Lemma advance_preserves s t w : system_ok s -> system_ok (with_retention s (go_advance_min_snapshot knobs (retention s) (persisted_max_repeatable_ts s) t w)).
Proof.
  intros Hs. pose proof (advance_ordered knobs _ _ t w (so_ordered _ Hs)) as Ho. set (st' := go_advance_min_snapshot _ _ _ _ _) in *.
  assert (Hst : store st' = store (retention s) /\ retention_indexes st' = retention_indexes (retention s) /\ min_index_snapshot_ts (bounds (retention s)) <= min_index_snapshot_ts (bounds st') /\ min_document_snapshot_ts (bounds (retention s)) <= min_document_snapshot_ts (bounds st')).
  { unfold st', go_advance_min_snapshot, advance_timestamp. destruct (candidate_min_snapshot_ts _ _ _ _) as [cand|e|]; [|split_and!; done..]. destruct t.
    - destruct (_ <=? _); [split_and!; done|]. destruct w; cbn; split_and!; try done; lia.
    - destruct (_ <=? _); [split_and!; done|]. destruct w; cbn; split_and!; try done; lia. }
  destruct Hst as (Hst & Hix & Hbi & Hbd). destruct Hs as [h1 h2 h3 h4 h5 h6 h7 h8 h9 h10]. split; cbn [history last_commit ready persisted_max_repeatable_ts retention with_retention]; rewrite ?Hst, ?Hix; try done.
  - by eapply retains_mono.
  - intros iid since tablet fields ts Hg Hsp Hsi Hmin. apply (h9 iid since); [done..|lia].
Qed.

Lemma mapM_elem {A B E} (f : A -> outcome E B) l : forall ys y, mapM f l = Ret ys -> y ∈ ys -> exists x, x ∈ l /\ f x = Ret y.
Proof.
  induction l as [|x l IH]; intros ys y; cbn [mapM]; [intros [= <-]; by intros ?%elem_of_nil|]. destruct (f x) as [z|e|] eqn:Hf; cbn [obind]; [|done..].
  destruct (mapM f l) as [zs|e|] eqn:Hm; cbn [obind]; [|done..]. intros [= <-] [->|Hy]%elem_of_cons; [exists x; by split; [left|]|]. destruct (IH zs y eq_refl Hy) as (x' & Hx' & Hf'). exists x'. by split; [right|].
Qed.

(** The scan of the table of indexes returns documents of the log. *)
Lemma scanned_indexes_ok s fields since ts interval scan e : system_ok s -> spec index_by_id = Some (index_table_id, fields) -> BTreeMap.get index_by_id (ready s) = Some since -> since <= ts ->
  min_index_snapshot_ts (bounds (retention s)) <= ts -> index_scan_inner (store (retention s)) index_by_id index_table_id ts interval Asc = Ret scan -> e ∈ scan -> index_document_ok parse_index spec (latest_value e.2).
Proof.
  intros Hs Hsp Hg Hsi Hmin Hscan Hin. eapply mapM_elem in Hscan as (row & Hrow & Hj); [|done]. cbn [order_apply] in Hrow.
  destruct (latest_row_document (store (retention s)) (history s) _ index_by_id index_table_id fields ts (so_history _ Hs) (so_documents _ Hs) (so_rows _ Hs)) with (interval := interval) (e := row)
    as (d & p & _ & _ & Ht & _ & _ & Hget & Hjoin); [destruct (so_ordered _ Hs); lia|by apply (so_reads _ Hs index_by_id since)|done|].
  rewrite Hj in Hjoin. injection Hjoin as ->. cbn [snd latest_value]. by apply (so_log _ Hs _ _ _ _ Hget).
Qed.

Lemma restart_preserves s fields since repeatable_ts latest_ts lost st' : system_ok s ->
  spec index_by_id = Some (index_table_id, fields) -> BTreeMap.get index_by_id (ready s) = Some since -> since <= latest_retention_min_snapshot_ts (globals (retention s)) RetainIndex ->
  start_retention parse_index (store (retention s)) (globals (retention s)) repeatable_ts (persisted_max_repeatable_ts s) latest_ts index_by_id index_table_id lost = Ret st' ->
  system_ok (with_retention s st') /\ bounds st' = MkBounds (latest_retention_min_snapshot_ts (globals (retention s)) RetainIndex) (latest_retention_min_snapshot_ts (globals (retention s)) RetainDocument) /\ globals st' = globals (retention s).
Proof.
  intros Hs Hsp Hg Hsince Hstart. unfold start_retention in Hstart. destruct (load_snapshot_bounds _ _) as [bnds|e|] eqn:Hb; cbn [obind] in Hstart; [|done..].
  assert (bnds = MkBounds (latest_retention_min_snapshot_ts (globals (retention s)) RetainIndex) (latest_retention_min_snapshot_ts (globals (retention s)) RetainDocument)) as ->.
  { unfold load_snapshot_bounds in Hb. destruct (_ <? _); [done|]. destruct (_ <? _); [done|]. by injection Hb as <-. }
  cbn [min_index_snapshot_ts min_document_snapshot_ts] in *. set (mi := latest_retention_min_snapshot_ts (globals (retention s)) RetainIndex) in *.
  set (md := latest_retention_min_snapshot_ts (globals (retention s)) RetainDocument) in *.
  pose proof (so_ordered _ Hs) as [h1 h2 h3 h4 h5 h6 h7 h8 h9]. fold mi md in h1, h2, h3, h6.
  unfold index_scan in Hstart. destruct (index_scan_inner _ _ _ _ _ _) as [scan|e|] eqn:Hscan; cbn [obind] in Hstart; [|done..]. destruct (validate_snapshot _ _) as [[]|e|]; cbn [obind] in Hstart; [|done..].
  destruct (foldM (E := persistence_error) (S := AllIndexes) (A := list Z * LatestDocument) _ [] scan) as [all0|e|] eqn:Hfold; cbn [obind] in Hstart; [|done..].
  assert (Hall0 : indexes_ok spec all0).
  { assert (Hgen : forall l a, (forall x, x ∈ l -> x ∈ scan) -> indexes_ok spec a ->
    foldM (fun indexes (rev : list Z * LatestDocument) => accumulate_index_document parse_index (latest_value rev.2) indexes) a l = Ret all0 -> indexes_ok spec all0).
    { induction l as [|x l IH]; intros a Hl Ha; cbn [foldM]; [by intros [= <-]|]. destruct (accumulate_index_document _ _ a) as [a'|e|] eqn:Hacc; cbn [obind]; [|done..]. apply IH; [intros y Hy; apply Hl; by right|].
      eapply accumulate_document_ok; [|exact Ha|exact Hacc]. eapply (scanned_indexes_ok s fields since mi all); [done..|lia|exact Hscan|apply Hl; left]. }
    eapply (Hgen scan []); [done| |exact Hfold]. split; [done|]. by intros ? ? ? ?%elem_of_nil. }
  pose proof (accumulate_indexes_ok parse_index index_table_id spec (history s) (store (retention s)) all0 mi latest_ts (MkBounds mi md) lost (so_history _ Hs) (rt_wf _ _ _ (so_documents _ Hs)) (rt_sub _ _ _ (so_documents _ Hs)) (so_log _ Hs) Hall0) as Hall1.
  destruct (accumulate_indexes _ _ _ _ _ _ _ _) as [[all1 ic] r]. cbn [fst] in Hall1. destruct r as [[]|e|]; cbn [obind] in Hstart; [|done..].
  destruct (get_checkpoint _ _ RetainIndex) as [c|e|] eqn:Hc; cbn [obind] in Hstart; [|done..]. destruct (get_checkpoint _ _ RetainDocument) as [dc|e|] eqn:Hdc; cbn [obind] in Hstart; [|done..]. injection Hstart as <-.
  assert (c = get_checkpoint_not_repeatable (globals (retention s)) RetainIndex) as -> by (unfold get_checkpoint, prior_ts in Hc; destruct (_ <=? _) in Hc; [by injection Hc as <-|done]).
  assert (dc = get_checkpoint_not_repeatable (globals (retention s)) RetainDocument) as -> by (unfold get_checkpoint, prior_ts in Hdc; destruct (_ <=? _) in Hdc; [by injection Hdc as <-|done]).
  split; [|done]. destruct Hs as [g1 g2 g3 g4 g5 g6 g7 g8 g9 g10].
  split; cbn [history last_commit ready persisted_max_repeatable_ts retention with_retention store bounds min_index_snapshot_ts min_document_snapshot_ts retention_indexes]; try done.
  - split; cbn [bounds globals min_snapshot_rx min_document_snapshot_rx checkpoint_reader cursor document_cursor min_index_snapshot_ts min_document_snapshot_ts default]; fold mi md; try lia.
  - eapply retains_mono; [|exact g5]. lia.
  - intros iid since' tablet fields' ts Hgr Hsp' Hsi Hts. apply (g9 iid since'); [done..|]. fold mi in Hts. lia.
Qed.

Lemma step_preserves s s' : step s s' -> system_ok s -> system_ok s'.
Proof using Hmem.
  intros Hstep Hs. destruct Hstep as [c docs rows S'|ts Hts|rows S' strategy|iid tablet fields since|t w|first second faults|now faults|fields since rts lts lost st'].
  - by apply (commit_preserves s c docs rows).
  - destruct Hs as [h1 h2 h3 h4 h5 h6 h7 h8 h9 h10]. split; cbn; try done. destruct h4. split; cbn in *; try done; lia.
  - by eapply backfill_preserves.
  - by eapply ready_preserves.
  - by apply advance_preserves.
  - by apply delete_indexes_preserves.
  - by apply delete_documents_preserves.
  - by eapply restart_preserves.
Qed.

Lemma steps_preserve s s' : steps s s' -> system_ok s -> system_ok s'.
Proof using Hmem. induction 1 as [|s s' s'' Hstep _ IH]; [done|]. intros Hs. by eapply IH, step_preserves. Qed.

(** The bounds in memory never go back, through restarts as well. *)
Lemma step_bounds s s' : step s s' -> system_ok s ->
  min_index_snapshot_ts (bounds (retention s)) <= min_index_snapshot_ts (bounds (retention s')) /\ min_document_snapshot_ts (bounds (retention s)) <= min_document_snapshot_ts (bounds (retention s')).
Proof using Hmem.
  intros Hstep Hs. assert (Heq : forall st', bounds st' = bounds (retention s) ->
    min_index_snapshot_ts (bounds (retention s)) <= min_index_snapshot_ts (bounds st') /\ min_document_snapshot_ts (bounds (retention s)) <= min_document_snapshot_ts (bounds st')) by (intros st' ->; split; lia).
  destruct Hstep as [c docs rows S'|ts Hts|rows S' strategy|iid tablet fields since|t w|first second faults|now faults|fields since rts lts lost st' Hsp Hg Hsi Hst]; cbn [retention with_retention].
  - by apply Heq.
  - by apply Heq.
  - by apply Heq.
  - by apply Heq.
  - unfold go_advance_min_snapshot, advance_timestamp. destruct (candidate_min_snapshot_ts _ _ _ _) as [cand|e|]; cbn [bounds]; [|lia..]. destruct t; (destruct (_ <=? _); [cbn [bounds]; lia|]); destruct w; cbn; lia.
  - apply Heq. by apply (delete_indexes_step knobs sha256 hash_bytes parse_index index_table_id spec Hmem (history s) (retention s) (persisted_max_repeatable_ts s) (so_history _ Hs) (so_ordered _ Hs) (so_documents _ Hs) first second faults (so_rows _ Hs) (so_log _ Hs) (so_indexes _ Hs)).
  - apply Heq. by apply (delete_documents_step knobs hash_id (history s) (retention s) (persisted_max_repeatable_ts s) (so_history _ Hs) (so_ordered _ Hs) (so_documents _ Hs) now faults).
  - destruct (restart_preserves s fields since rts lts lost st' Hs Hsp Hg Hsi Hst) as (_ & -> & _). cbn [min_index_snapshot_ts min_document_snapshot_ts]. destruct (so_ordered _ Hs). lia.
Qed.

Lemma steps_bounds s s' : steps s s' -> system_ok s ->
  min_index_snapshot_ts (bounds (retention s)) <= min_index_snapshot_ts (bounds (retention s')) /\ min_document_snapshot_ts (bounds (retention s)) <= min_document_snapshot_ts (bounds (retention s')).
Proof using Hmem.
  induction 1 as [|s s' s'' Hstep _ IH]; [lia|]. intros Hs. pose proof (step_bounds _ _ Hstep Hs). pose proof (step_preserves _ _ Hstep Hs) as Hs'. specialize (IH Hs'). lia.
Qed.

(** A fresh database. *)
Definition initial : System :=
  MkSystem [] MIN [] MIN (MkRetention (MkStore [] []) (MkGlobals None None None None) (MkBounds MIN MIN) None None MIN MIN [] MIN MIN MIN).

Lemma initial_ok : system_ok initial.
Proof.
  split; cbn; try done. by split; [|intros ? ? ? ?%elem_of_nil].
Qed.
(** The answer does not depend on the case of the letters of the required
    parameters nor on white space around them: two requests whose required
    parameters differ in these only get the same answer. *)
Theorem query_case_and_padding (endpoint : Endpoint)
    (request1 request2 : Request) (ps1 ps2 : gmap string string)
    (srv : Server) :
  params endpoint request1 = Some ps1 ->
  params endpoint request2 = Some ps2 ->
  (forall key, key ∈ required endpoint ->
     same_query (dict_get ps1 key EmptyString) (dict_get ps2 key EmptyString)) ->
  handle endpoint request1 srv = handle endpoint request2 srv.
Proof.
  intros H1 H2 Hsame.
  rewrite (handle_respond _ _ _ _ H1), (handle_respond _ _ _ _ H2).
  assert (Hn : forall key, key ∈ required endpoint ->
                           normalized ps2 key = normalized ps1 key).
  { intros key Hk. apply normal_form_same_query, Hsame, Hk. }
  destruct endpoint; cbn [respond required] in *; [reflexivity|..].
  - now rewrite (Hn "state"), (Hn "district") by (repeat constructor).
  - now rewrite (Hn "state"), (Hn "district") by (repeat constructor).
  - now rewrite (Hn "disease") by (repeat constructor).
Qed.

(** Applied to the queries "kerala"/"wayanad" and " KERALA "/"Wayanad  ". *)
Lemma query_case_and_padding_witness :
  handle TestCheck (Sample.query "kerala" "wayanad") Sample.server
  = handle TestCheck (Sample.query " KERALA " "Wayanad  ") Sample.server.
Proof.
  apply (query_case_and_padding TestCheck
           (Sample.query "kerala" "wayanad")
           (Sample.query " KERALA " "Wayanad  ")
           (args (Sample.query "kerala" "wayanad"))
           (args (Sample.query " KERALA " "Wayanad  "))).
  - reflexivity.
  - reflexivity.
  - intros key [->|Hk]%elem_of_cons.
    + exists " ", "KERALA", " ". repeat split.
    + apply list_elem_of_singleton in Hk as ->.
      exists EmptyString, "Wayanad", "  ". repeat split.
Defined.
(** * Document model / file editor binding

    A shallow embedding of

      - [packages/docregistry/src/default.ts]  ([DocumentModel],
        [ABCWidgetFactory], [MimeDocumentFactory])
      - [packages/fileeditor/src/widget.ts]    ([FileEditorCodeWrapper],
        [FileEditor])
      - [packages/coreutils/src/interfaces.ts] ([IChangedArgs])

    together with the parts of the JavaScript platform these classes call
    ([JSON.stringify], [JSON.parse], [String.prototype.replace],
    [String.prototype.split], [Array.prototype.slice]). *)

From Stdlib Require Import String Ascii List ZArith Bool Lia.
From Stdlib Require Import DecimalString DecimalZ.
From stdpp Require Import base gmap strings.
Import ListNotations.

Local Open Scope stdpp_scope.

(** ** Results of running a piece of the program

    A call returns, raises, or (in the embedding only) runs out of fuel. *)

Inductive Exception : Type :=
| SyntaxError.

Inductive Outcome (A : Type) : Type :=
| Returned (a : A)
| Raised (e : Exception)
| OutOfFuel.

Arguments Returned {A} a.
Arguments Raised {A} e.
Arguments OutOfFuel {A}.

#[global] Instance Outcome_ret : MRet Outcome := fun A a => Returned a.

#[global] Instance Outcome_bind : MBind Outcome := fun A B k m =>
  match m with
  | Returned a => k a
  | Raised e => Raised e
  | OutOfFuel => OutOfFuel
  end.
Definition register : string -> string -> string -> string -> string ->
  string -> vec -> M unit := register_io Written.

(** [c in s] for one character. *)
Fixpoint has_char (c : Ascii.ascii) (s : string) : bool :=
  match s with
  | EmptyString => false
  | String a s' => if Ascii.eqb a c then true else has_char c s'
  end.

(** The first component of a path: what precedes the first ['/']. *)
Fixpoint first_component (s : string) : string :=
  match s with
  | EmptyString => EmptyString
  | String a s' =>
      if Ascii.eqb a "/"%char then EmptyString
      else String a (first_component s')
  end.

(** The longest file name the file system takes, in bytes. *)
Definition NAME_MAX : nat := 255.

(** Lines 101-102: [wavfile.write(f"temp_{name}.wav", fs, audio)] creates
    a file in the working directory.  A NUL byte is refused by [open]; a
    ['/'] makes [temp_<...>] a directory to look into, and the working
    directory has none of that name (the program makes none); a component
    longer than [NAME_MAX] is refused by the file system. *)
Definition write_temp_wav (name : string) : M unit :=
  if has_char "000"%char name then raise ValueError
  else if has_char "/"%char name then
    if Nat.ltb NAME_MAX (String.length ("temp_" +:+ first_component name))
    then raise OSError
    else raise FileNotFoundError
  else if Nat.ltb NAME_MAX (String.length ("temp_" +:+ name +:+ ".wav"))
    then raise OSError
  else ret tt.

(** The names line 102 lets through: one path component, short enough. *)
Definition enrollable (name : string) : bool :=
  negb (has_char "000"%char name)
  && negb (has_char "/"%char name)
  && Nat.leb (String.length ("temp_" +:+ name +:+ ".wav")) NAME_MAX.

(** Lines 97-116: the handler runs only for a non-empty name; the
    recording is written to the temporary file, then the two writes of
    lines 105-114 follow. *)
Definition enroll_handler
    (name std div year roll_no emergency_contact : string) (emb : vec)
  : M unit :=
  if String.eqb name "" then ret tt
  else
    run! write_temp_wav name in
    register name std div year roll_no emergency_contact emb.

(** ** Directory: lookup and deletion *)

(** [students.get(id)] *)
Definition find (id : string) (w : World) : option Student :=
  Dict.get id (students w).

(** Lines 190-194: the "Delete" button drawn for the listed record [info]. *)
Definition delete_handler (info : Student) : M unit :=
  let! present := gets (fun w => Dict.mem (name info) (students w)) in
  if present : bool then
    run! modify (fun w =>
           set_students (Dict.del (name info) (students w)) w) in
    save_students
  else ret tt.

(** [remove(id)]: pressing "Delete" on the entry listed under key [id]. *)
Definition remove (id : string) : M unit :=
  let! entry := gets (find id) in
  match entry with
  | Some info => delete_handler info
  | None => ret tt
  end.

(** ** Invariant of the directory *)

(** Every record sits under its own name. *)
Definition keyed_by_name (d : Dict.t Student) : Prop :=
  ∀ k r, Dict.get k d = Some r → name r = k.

- _EXERCISE BRIEF_
Only one stretch of the data above is needed. Restate it word for word, from the line containing "string -> vec" through the line containing "has_char c s'", both ends included.

- _SOLVED EXERCISE_
  string -> vec -> M unit := register_io Written.

(** [c in s] for one character. *)
Fixpoint has_char (c : Ascii.ascii) (s : string) : bool :=
  match s with
  | EmptyString => false
  | String a s' => if Ascii.eqb a c then true else has_char c s'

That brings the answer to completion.